2018

Maya Attoun

2018

Artist Book & Weekly Planner Celebrating Frankenstein's bicentennial

Mary Shelley’s Frankenstein, or Modern Prometheus was published on the first day of 1818. The iconic novel, which was ahead of its time, explored the relationship between the technological ethos and human ethos through the figure of an undead monster spawned by the new science – an immortal creature composed of human and animal body parts, doomed to a life of loneliness, suffering, and torment. 2018 is a weekly year planner and an artist’s book by the artist Maya Attoun, celebrating the bicentennial of Frankenstein with a signed and numbered edition of 2018 copies.
Its publication will be accompanied by various events that will take place throughout 2018, each casting a different light on the principles of continuity and change that stand at the core of the project. The planner, divided into 12 months and 57 weeks, includes 160 pages consisting of 80 double spreads of pencil drawings. Attoun’s elaborate drawings are imbued by movement that is closely linked with the perception of time and the prominence of speed in our era. They contain a constant tension between movement and pause/suspension: the time that each drawing has taken to complete (8 hours, a day, 3 days, a week) gains added significance in an object that has a limited shelf life of one year. Using the planner, or browsing through it as an artist book, is tantamount to time travel – between the transience of the present and the timelessness of the artwork. The experience of movement is embodied in the linear time continuum, as well as in the drawn fragments, frozen scenes, and still situation that hold infinite movement.

  • Copies: 2018
  • Pages: 80
  • Type of binding: hardcover
  • Dimensions (cm): 18X11.5
  • Type of printing: Offset
  • Place of publication: Israel
  • Supported by: Outset, Israel Lottery Council For Culture & Arts
  • ISBN: 9789655724325

Maya Attoun (b. 1974, Jerusalem - 2022).
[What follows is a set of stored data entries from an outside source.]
(* ===== verification/DnsZones.v ===== *)
(** The zones of the DNS server: DNS_Server/sources/zone_manager.c.

    The chains of records and of zones are lists, newest first as the code links
    them; the globals [global_zones] and [global_zones_dir] are arguments and results.
    [inet_pton] and [fopen] are parameters; a file is its bytes, without zero bytes.  Characters the code writes past an array
    of fixed size, and a token read before it was scanned, are faults.  The flags of
    [dns_header] are bit-fields, which the ABI of the target (gcc on x86-64) lays out
    from the least significant bit. *)

From Stdlib Require Import String.
From stdpp Require Import list.
From S2P Require Import Prelude UtilsV6 CText DnsNames DnsConfig.

(** ** Data *)

Record zone_record := ZoneRecord {
  rec_name : cstr;
  rec_type : Z;
  rec_TTL : Z;
  rec_rdata : cstr
}.

Record zone_node := ZoneNode {
  origin : cstr;
  records : list zone_record
}.

Definition get_config_value (ps : list config_pair) (k : cstr) : option cstr :=
  match pair_value ps k with Some v => v | None => None end.

Definition add_record_to_zone (zone : zone_node) (name : cstr) (type ttl : Z) (rdata : cstr)
    : zone_node :=
  ZoneNode (origin zone) (ZoneRecord (take 255 name) type ttl (take 255 rdata) :: records zone).

(** ** Zone files *)

(** The types of records by their names in a zone file; [SOA] is handled apart. *)
Definition record_type (token : cstr) : Z :=
  if bool_decide (token = lit "A") then 1
  else if bool_decide (token = lit "NS") then 2
  else if bool_decide (token = lit "CNAME") then 5
  else if bool_decide (token = lit "PTR") then 12
  else if bool_decide (token = lit "MX") then 15
  else if bool_decide (token = lit "AAAA") then 28
  else 0.

(** The data of a record: the characters up to a [;] or the end of the line, without
    the spaces at their end, in an array of 256 bytes. *)
Definition scan_rdata (ptr : cstr) : outcome cstr :=
  let raw := take_while (fun c => negb (c =? 59) && negb (c =? 10)) (drop_while isspace ptr) in
  if bool_decide (256 < length raw)%nat then Fault OutOfBounds
  else
    let rdata := drop_while_end isspace raw in
    if bool_decide (256 <= length rdata)%nat then Fault OutOfBounds else Ret rdata.

(** The loop over the tokens of a line; [token] is [None] until one was scanned. *)
Fixpoint token_loop (fuel : nat) (zone : zone_node) (name : cstr) (ttl : Z) (token : option cstr)
    (ptr : cstr) : outcome zone_node :=
  match fuel with
  | O => Fault OutOfFuel
  | S fuel =>
      match ptr with
      | [] => Ret zone
      | _ =>
          let ptr := drop_while isspace ptr in
          '(token, ptr) ←
            match scan_word ptr with
            | Some (w, r) => if bool_decide (256 <= length w)%nat then Fault OutOfBounds
                             else Ret (Some w, r)
            | None => Ret (token, ptr)
            end;
          tok ← in_bounds token;
          if isdigit (byte_at tok 0) then token_loop fuel zone name (u32 (atoi tok)) (Some tok) ptr
          else if bool_decide (tok = lit "IN") then token_loop fuel zone name ttl (Some tok) ptr
          else if bool_decide (tok = lit "SOA") then Ret zone
          else
            let type := record_type tok in
            if negb (type =? 0) then
              rdata ← scan_rdata ptr;
              Ret (add_record_to_zone zone name type ttl rdata)
            else token_loop fuel zone name ttl (Some tok) ptr
      end
  end.

(** The zone with the record of the line, and the new [last_domain] and
    [current_ttl].  [sizeof(last_domain)] is the size of a pointer, so that
    [last_domain] is cut after seven characters. *)
Definition parse_zone_line (zone : zone_node) (line last_domain : cstr) (current_ttl : Z)
    : outcome (zone_node * cstr * Z) :=
  let ptr := drop_while isspace line in
  if bool_decide (ptr = []) || (byte_at ptr 0 =? 59) || (byte_at ptr 0 =? 35) then
    Ret (zone, last_domain, current_ttl)
  else if bool_decide (take 4 ptr = lit "$TTL") then
    Ret (zone, last_domain, u32 (atoi (drop_while isspace (drop 4 ptr))))
  else
    '(name, last_domain, ptr) ←
      (if isspace (byte_at line 0) then Ret (take 255 last_domain, last_domain, ptr)
       else
         match scan_word ptr with
         | None => Ret ([], [], ptr)
         | Some (w, r) =>
             if bool_decide (256 <= length w)%nat then Fault OutOfBounds
             else
               let name := if bool_decide (w = lit "@") then take 255 (origin zone) else w in
               Ret (name, take 7 name, r)
         end);
    zone ← token_loop (S (length ptr)) zone name current_ttl None ptr;
    Ret (zone, last_domain, current_ttl).

(** [line[strcspn(line, "\r\n")] = 0] *)
Definition cut_newline (line : cstr) : cstr :=
  take_while (fun c => negb (c =? 13) && negb (c =? 10)) line.

Fixpoint load_lines (zone : zone_node) (last_domain : cstr) (current_ttl : Z) (lines : list cstr)
    : outcome zone_node :=
  match lines with
  | [] => Ret zone
  | line :: lines =>
      '(zone, last_domain, current_ttl) ←
        parse_zone_line zone (cut_newline line) last_domain current_ttl;
      load_lines zone last_domain current_ttl lines
  end.

Section Zones.
Variable fopen : cstr -> option cstr.

Definition load_zone_from_file (zones_dir : cstr) (zone : zone_node) (filename : cstr)
    : outcome zone_node :=
  match fopen (take 1023 (zones_dir ++ [47] ++ filename)) with
  | None => Ret zone
  | Some contents => load_lines zone (take 255 (origin zone)) 3600 (fgets_lines contents)
  end.

(** The directory of the first block of options. *)
Fixpoint config_zones_dir (nodes : list config_node) (zones_dir : cstr) : cstr :=
  match nodes with
  | [] => zones_dir
  | n :: rest =>
      if bool_decide (node_type n = CONFIG_OPTIONS) then
        match get_config_value (pairs n) (lit "zones_dir") with
        | Some zdir => take 511 zdir
        | None => zones_dir
        end
      else config_zones_dir rest zones_dir
  end.

Fixpoint init_zones (zones_dir : cstr) (nodes : list config_node) (zones : list zone_node)
    : outcome (list zone_node) :=
  match nodes with
  | [] => Ret zones
  | n :: rest =>
      match node_type n, node_name n with
      | CONFIG_ZONE, Some name =>
          let zone := ZoneNode (take 255 name) [] in
          zone ←
            match get_config_value (pairs n) (lit "type"), get_config_value (pairs n) (lit "file") with
            | Some type, Some file =>
                if bool_decide (type = lit "master") then load_zone_from_file zones_dir zone file
                else Ret zone
            | _, _ => Ret zone
            end;
          init_zones zones_dir rest (zone :: zones)
      | _, _ => init_zones zones_dir rest zones
      end
  end.

(** From the globals' initial values. *)
Definition zone_manager_init (config_root : list config_node) : outcome (list zone_node) :=
  init_zones (config_zones_dir config_root (lit ".")) config_root [].

End Zones.

(** ** Answers *)

Definition record_matches (qname qname_dot : cstr) (qtype : Z) (r : zone_record) : bool :=
  (bool_decide (qname = rec_name r) || bool_decide (qname_dot = rec_name r))
  && ((qtype =? rec_type r) || (qtype =? 255)).

(** The two nested loops: the first matching record. *)
Fixpoint record_loop (qname qname_dot : cstr) (qtype : Z) (rs : list zone_record)
    : option zone_record :=
  match rs with
  | [] => None
  | r :: rs => if record_matches qname qname_dot qtype r then Some r
               else record_loop qname qname_dot qtype rs
  end.

Fixpoint zone_loop (qname qname_dot : cstr) (qtype : Z) (zones : list zone_node)
    : option zone_record :=
  match zones with
  | [] => None
  | z :: zones =>
      match record_loop qname qname_dot qtype (records z) with
      | Some r => Some r
      | None => zone_loop qname qname_dot qtype zones
      end
  end.

(** The assignments to [QR], [AA], [Rcode], [TC] (bytes 2 and 3) and
    [number_of_answers]. *)
Definition set_flags (b : Z) : Z :=
  let b := Z.lor b 1 in
  let b := Z.lor b 32 in
  Z.land b 191.

Definition set_header (response : list Z) : outcome (list Z) :=
  b2 ← in_bounds (response !! 2%nat);
  b3 ← in_bounds (response !! 3%nat);
  response ← write_bytes 2 [set_flags b2; Z.land b3 15] response;
  write_bytes 6 (le16 (bswap16 1)) response.

(** The walk over the labels of [encoded_name]. *)
Fixpoint encoded_size (fuel : nat) (encoded_name : list Z) (ptr : nat) : outcome nat :=
  match fuel with
  | O => Fault OutOfFuel
  | S fuel =>
      label_len ← in_bounds (encoded_name !! ptr);
      if label_len =? 0 then Ret (ptr + 1)%nat
      else encoded_size fuel encoded_name (ptr + Z.to_nat label_len + 1)
  end.

Section Answers.
(** [inet_pton] for the two families: the bytes of the address, [None] when it does
    not return 1. *)
Variable inet_pton4 inet_pton6 : cstr -> option (list Z).

(** [data_length] and the data of the answer; an address that does not parse gives
    none. *)
Definition rdata_bytes (r : zone_record) : outcome (Z * list Z) :=
  if rec_type r =? 1 then
    Ret (match inet_pton4 (rec_rdata r) with Some addr => (4, addr) | None => (0, []) end)
  else if rec_type r =? 28 then
    Ret (match inet_pton6 (rec_rdata r) with Some addr6 => (16, addr6) | None => (0, []) end)
  else if (rec_type r =? 5) || (rec_type r =? 2) || (rec_type r =? 12) then
    encoded_name ← text_to_dns_binary 256 (rec_rdata r);
    size ← encoded_size (length encoded_name) encoded_name 0;
    data ← read_bytes 0 size encoded_name;
    Ret (Z.of_nat size, data)
  else Ret (0, []).

(** The resource record after the compressed name. *)
Definition resource_record (r : zone_record) (data_length : Z) : list Z :=
  le16 (bswap16 (rec_type r)) ++ le16 (bswap16 1) ++ le32 (bswap32 (rec_TTL r))
  ++ le16 (bswap16 data_length).

(** Whether a record was found, the response packet and its length. *)
Definition handle_local_zone_query (global_zones : list zone_node) (qname : cstr) (qtype : Z)
    (query_packet : list Z) (query_len : nat) (response_packet : list Z) (response_len : nat)
    : outcome (bool * list Z * nat) :=
  match qname with
  | [] => Fault OutOfBounds
  | _ =>
      let qname_dot := if byte_at qname (length qname - 1) =? 46 then qname
                       else take 256 (qname ++ [46]) in
      match zone_loop qname qname_dot qtype global_zones with
      | None => Ret (false, response_packet, response_len)
      | Some r =>
          query ← read_bytes 0 query_len query_packet;
          response ← write_bytes 0 query response_packet;
          response ← set_header response;
          response ← write_bytes query_len [192; 12] response;
          '(data_length, data) ← rdata_bytes r;
          response ← write_bytes (query_len + 2) (resource_record r data_length) response;
          response ← write_bytes (query_len + 12) data response;
          Ret (true, response, query_len + 12 + length data)%nat
      end
  end.

End Answers.
(** The answer: the query with bits 0 and 5 of its third byte set and bit 6 cleared, the
    upper half of the fourth cleared and one answer announced, then the record: a pointer
    to the name of the question, type, class 1, time to live, length and data. *)
Definition spec_answer (q : list Z) (r : zone_record) (data : list Z) : list Z :=
  match q with
  | b0 :: b1 :: b2 :: b3 :: b4 :: b5 :: _ :: _ :: rest =>
      [b0; b1; Z.lor (Z.land b2 0xBF) 0x21; b3 mod 16; b4; b5; 0; 1] ++ rest
      ++ [0xC0; 0x0C] ++ be2 (rec_type r) ++ [0; 1] ++ be4 (rec_TTL r)
      ++ be2 (Z.of_nat (length data)) ++ data
  | _ => []
  end.

(** The documented behaviour of [inet_pton]. *)
Definition pton_sizes (pton4 pton6 : cstr -> option (list Z)) : Prop :=
  (forall s a, pton4 s = Some a -> length a = 4%nat)
  /\ (forall s a, pton6 s = Some a -> length a = 16%nat).

Lemma last_dot (q : cstr) : q <> [] -> (byte_at q (length q - 1) =? 46) = bool_decide (last q = Some 46).
Proof.
  intros Hq. destruct (exists_last Hq) as (p & c & ->). rewrite last_snoc, length_app.
  unfold byte_at. cbn [length]. rewrite Nat.add_sub, nth_middle.
  destruct (Z.eqb_spec c 46) as [->|]; symmetry; [by apply bool_decide_eq_true_2|].
  apply bool_decide_eq_false_2. congruence.
Qed.

Lemma asks_for_matches qname qtype r :
  qname <> [] -> (length qname <= 255)%nat ->
  record_matches qname (with_dot qname) qtype r = bool_decide (asks_for qname qtype r).
Proof.
  intros Hq Hl. unfold record_matches, with_dot, asks_for. rewrite last_dot by done.
  rewrite take_ge by (rewrite length_app; simpl; lia). apply eq_true_iff_eq.
  rewrite bool_decide_eq_true, andb_true_iff, !orb_true_iff, !Z.eqb_eq, !bool_decide_eq_true.
  destruct (bool_decide (last qname = Some 46)) eqn:E;
    [apply bool_decide_eq_true in E|apply bool_decide_eq_false in E]; naive_solver.
Qed.

Lemma find_head {A} (P : A -> Prop) `{forall x, Decision (P x)} (p : A -> bool) (l : list A) :
  (forall x, p x = bool_decide (P x)) -> List.find p l = head (filter P l).
Proof.
  intros Hp. induction l as [|x l IH]; [done|]. cbn [List.find]. rewrite Hp, filter_cons.
  destruct (decide (P x)); [by rewrite bool_decide_eq_true_2|by rewrite bool_decide_eq_false_2].
Qed.

Lemma spec_record_eq qname qtype zones :
  qname <> [] -> (length qname <= 255)%nat ->
  find_record qname (with_dot qname) qtype zones = spec_record qname qtype zones.
Proof. intros Hq Hl. apply find_head. intros r. by apply asks_for_matches. Qed.

Lemma spec_data_eq pton4 pton6 r :
  pton_sizes pton4 pton6 -> record_ok r ->
  rdata_bytes pton4 pton6 r = Ret (Z.of_nat (length (spec_data pton4 pton6 r)), spec_data pton4 pton6 r).
Proof.
  intros [H4 H6] Hok. destruct (holds_name r) eqn:Hn.
  - rewrite rdata_name by done. unfold holds_name in Hn.
    assert (spec_data pton4 pton6 r = wire_labels (rdata_labels r) ++ [0]) as ->; [|done].
    apply orb_true_iff in Hn as [[E|E]%orb_true_iff|E]; apply Z.eqb_eq in E; unfold spec_data; by rewrite E.
  - unfold rdata_bytes, spec_data. unfold holds_name in Hn. rewrite Hn.
    apply orb_false_iff in Hn as [[E5 E2]%orb_false_iff E12]. apply Z.eqb_neq in E5, E2, E12.
    destruct (Z.eqb_spec (rec_type r) 1) as [->|E1].
    { destruct (pton4 (rec_rdata r)) eqn:E; [|done]. cbn [default]. unfold id. by rewrite (H4 _ _ E). }
    destruct (Z.eqb_spec (rec_type r) 28) as [->|E28].
    { destruct (pton6 (rec_rdata r)) eqn:E; [|done]. cbn [default]. unfold id. by rewrite (H6 _ _ E). }
    repeat case_match; try done; congruence.
Qed.

Lemma htonl_bytes x : le32 (bswap32 x) = be4 x.
Proof. unfold le32, bswap32, be4. f_equal; [|f_equal; [|f_equal; [|f_equal]]]; divmod. Qed.

Lemma set_flags_bits b : set_flags b = Z.lor (Z.land b 0xBF) 0x21.
Proof. unfold set_flags. rewrite !Z.land_lor_distr_l, <- Z.lor_assoc. done. Qed.

Lemma spec_answer_eq q r data :
  (12 <= length q)%nat ->
  answer_bytes q r (Z.of_nat (length data)) data = spec_answer q r data.
Proof.
  intros H. destruct q as [|b0 [|b1 [|b2 [|b3 [|b4 [|b5 [|b6 [|b7 q]]]]]]]]; simpl in H; try lia.
  unfold answer_bytes, patch, resource_record, spec_answer.
  rewrite !htons_bytes, htonl_bytes, set_flags_bits. change 15 with (Z.ones 4). rewrite Z.land_ones by lia.
  change (2 ^ 4) with 16. cbn [take drop app byte_at lookup list_lookup default]. unfold id.
  rewrite <- !app_assoc. done.
Qed.

(** ** Properties of answers *)

(** C30: what a query is answered from the zones, against a specification of its own.  For
    zones whose records have data of less than 255 characters, [inet_pton] giving four and
    sixteen bytes, a name of 1 to 255 characters and a query of at least a header that fits
    the response buffer: when no record has the name (or the name and a final dot) and the
    type (or any type, 255, is asked for), nothing is written; otherwise the response is
    [spec_answer] of the first such record and its data when this fits the buffer, and a
    write past the buffer when it does not.  With the empty name (a datagram without a
    question) the code reads the byte before it. *)
Theorem local_query_spec (pton4 pton6 : cstr -> option (list Z)) (zones : list zone_node)
    (qname : cstr) (qtype : Z) (buf : list Z) (len : nat) (resp0 : list Z) (rlen : nat) :
  pton_sizes pton4 pton6 -> Forall (fun z => Forall record_ok (records z)) zones ->
  (length qname <= 255)%nat -> (12 <= len <= length buf)%nat -> (len <= length resp0)%nat ->
  handle_local_zone_query pton4 pton6 zones qname qtype buf len resp0 rlen
  = if bool_decide (qname = []) then Fault OutOfBounds
    else match spec_record qname qtype zones with
         | None => Ret (false, resp0, rlen)
         | Some r =>
             let ans := spec_answer (take len buf) r (spec_data pton4 pton6 r) in
             if bool_decide (length ans <= length resp0)%nat
             then Ret (true, ans ++ drop (length ans) resp0, length ans) else Fault OutOfBounds
         end.
Proof.
  intros Hp Hz Hl Hlen Hresp. case_bool_decide as Hq; [by rewrite Hq|].
  rewrite <- spec_record_eq by done. destruct (find_record _ _ _ _) as [r|] eqn:Ef.
  - pose proof (record_ok_found _ _ _ _ _ Hz Ef) as Hok.
    rewrite (local_answer _ _ _ _ _ _ _ _ _ r _ _ Hq Ef Hlen Hresp (spec_data_eq pton4 pton6 r Hp Hok)).
    by rewrite spec_answer_eq by (rewrite length_take; lia).
  - unfold handle_local_zone_query. destruct qname; [done|]. fold (with_dot (z :: qname)).
    by rewrite zone_loop_find, Ef.
Qed.

(** A record with 255 characters of CNAME, NS or PTR data: [strncpy] leaves [temp_host]
    without a terminator and [strcat] leaves the array. *)
Lemma long_name_overflows pton4 pton6 zones qname qtype buf len resp0 rlen r :
  qname <> [] -> (length qname <= 255)%nat -> spec_record qname qtype zones = Some r ->
  holds_name r = true -> length (rec_rdata r) = 255%nat ->
  (12 <= len <= length buf)%nat -> (len + 2 <= length resp0)%nat ->
  handle_local_zone_query pton4 pton6 zones qname qtype buf len resp0 rlen = Fault OutOfBounds.
Proof.
  intros Hq Hl Hf Hn H255 Hlen Hresp. rewrite <- spec_record_eq in Hf by done.
  assert (rdata_bytes pton4 pton6 r = Fault OutOfBounds) as Hd.
  { unfold rdata_bytes. unfold holds_name in Hn. rewrite Hn.
    destruct (Z.eqb_spec (rec_type r) 1) as [E|_]; [rewrite E in Hn; done|].
    destruct (Z.eqb_spec (rec_type r) 28) as [E|_]; [rewrite E in Hn; done|].
    unfold text_to_dns_binary. by rewrite bool_decide_eq_true_2 by lia. }
  unfold handle_local_zone_query. destruct qname as [|c q]; [done|]. fold (with_dot (c :: q)).
  rewrite zone_loop_find, Hf. unfold read_bytes at 1. rewrite bool_decide_eq_true_2 by lia.
  rewrite bind_Ret, drop_0. set (qs := take len buf).
  assert (length qs = len) as Hqs by (unfold qs; rewrite length_take; lia).
  rewrite write_at_start by lia. rewrite bind_Ret.
  rewrite set_header_patch by lia. rewrite bind_Ret.
  pose proof (length_patch qs ltac:(lia)) as Hpl. replace len with (length (patch qs)) at 1 by lia.
  rewrite write_at_end by (rewrite length_drop; simpl; lia). rewrite bind_Ret. by rewrite Hd.
Qed.

Lemma answer_layout hdr labels qtype qclass r dl data rest :
  length hdr = 12%nat ->
  answer_bytes (query_bytes hdr labels qtype qclass) r dl data ++ rest
  = patch hdr ++ wire_labels labels ++ 0 :: (le16 (bswap16 qtype) ++ le16 (bswap16 qclass))
    ++ [192; 12] ++ resource_record r dl ++ data ++ rest.
Proof.
  intros H. unfold answer_bytes, query_bytes. rewrite patch_app by done.
  rewrite <- !app_assoc. cbn [app]. by rewrite <- ?app_assoc.
Qed.

Lemma length_query hdr labels qtype qclass :
  length (query_bytes hdr labels qtype qclass) = (length hdr + length (wire_labels labels) + 5)%nat.
Proof. unfold query_bytes. rewrite !length_app. simpl. lia. Qed.

(** The two names and the question of an answer, wherever it is followed by other
    bytes. *)
Lemma answer_names hdr labels qtype qclass r dl data rest resp :
  length hdr = 12%nat -> Forall is_label labels -> is_u16 qtype ->
  resp = answer_bytes (query_bytes hdr labels qtype qclass) r dl data ++ rest ->
  let len := length (query_bytes hdr labels qtype qclass) in
  let span := Z.of_nat (length (wire_labels labels)) + 1 in
  name_at resp 12 labels span /\ name_at resp len labels 2
  /\ be_val (take 2 (drop (Z.to_nat (12 + span)) resp)) = qtype
  /\ read_bytes (len + 2) 10 resp = Ret (resource_record r dl)
  /\ read_bytes (len + 12) (length data) resp = Ret data
  /\ forall host, Forall is_label host -> data = wire_labels host ++ [0] ->
     name_at resp (len + 12) host (Z.of_nat (length data)).
Proof.
  intros Hh Hl Hu Hresp len span. rewrite answer_layout in Hresp by done.
  assert (length (patch hdr) = 12%nat) as Hp by (rewrite length_patch; lia).
  pose proof (length_query hdr labels qtype qclass) as Hlen. fold len in Hlen.
  set (pre := patch hdr ++ wire_labels labels ++ 0 :: le16 (bswap16 qtype) ++ le16 (bswap16 qclass)).
  assert (length pre = len) as Hpre by (unfold pre; rewrite !length_app; simpl; lia).
  assert (resp = pre ++ 192 :: 12 :: resource_record r dl ++ data ++ rest) as Hresp2.
  { rewrite Hresp. unfold pre. rewrite <- !app_assoc. cbn [app]. by rewrite <- ?app_assoc. }
  assert (name_at resp 12 labels span) as H12 by (rewrite Hresp, <- Hp; by apply name_at_wire).
  split; [done|]. split.
  { apply (name_pointer _ len 192 12 labels span); [|lia| |done].
    - by rewrite Hresp2, list_lookup_middle.
    - rewrite Hresp2, <- Hpre, lookup_app_r by lia.
      by replace (S (length pre) - length pre)%nat with 1%nat by lia. }
  split.
  { rewrite Hresp. replace (Z.to_nat (12 + span)) with (length (patch hdr ++ wire_labels labels ++ [0]))
      by (rewrite !length_app; simpl; unfold span; lia).
    replace (patch hdr ++ wire_labels labels ++ 0 :: (le16 (bswap16 qtype) ++ le16 (bswap16 qclass))
               ++ [192; 12] ++ resource_record r dl ++ data ++ rest)
      with ((patch hdr ++ wire_labels labels ++ [0]) ++ le16 (bswap16 qtype) ++ le16 (bswap16 qclass)
               ++ [192; 12] ++ resource_record r dl ++ data ++ rest)
      by (rewrite <- !app_assoc; cbn [app]; by rewrite <- ?app_assoc).
    rewrite drop_app_length. rewrite (take_app_length' _ _ 2) by done. by apply be_val_htons. }
  assert (resp = (pre ++ [192; 12]) ++ resource_record r dl ++ data ++ rest) as H2
    by (rewrite Hresp2, <- app_assoc; done).
  assert (resp = (pre ++ [192; 12] ++ resource_record r dl) ++ data ++ rest) as H3
    by (rewrite Hresp2, <- !app_assoc; done).
  assert (length (pre ++ [192; 12]) = (len + 2)%nat) as L2 by (rewrite length_app; simpl; lia).
  assert (length (pre ++ [192; 12] ++ resource_record r dl) = (len + 12)%nat) as L3
    by (rewrite !length_app, length_resource_record; simpl; lia).
  split_and!.
  - rewrite H2. unfold read_bytes.
    rewrite bool_decide_eq_true_2 by (rewrite !length_app, length_resource_record; simpl; lia).
    by rewrite drop_app_length', take_app_length' by done.
  - rewrite H3. unfold read_bytes.
    rewrite bool_decide_eq_true_2 by (rewrite length_app, L3, length_app; lia).
    by rewrite drop_app_length', take_app_length by done.
  - intros host Hhost ->. rewrite <- L3, H3, <- (app_assoc (wire_labels host)).
    replace (Z.of_nat (length (wire_labels host ++ [0]))) with (Z.of_nat (length (wire_labels host)) + 1)
      by (rewrite length_app; simpl; lia).
    by apply (name_at_wire host (pre ++ [192; 12] ++ resource_record r dl) rest).
Qed.

Lemma set_flags_u8 b : is_u8 b -> is_u8 (set_flags b).
Proof.
  intros H. pose proof (u8_enum (fun b => (0 <=? set_flags b) && (set_flags b <? 256)) eq_refl b H) as E.
  cbv beta in E. unfold is_u8. lia.
Qed.

Lemma rcode_u8 b : is_u8 b -> is_u8 (Z.land b 15).
Proof.
  intros H. pose proof (u8_enum (fun b => (0 <=? Z.land b 15) && (Z.land b 15 <? 256)) eq_refl b H) as E.
  cbv beta in E. unfold is_u8. lia.
Qed.

Lemma Forall_mod l : Forall is_u8 ((fun x => x mod 256) <$> l).
Proof. apply Forall_fmap, Forall_true. intros x. unfold is_u8. simpl. pose proof (Z.mod_pos_bound x 256). lia. Qed.

Lemma le16_u8 x : Forall is_u8 (le16 x).
Proof. apply (Forall_mod [x; x / 256]). Qed.

Lemma le32_u8 x : Forall is_u8 (le32 x).
Proof. apply (Forall_mod [x; x / 256; x / 65536; x / 16777216]). Qed.

Lemma patch_u8 q : Forall is_u8 q -> (12 <= length q)%nat -> Forall is_u8 (patch q).
Proof.
  intros H Hl. do 8 (destruct q as [|? q]; [simpl in Hl; lia|]).
  repeat (apply Forall_cons in H as [? H]). unfold patch. cbn.
  repeat (apply Forall_cons_2;
    [done || (by apply set_flags_u8) || (by apply rcode_u8) || (unfold is_u8; lia)|]). done.
Qed.

Lemma resource_record_u8 r dl : Forall is_u8 (resource_record r dl).
Proof. unfold resource_record. repeat apply Forall_app_2; apply le16_u8 || apply le32_u8. Qed.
She graduated from the Bezalel Academy of Arts and Design, Jerusalem, where she received her BFA in 1997 and an MFA in 2006. She also obtained an MA in Art History from Tel Aviv University in 2004. In her works, Attoun deals with the history of culture, modernity, and the confluence of myth, narrative and science therein. She worked in a variety of mediums, ranging from murals, drawings, prints, sculptural objects, to ready-made objects and sound installations. In 2021, she had a solo exhibition in Magasin III, Jaffa.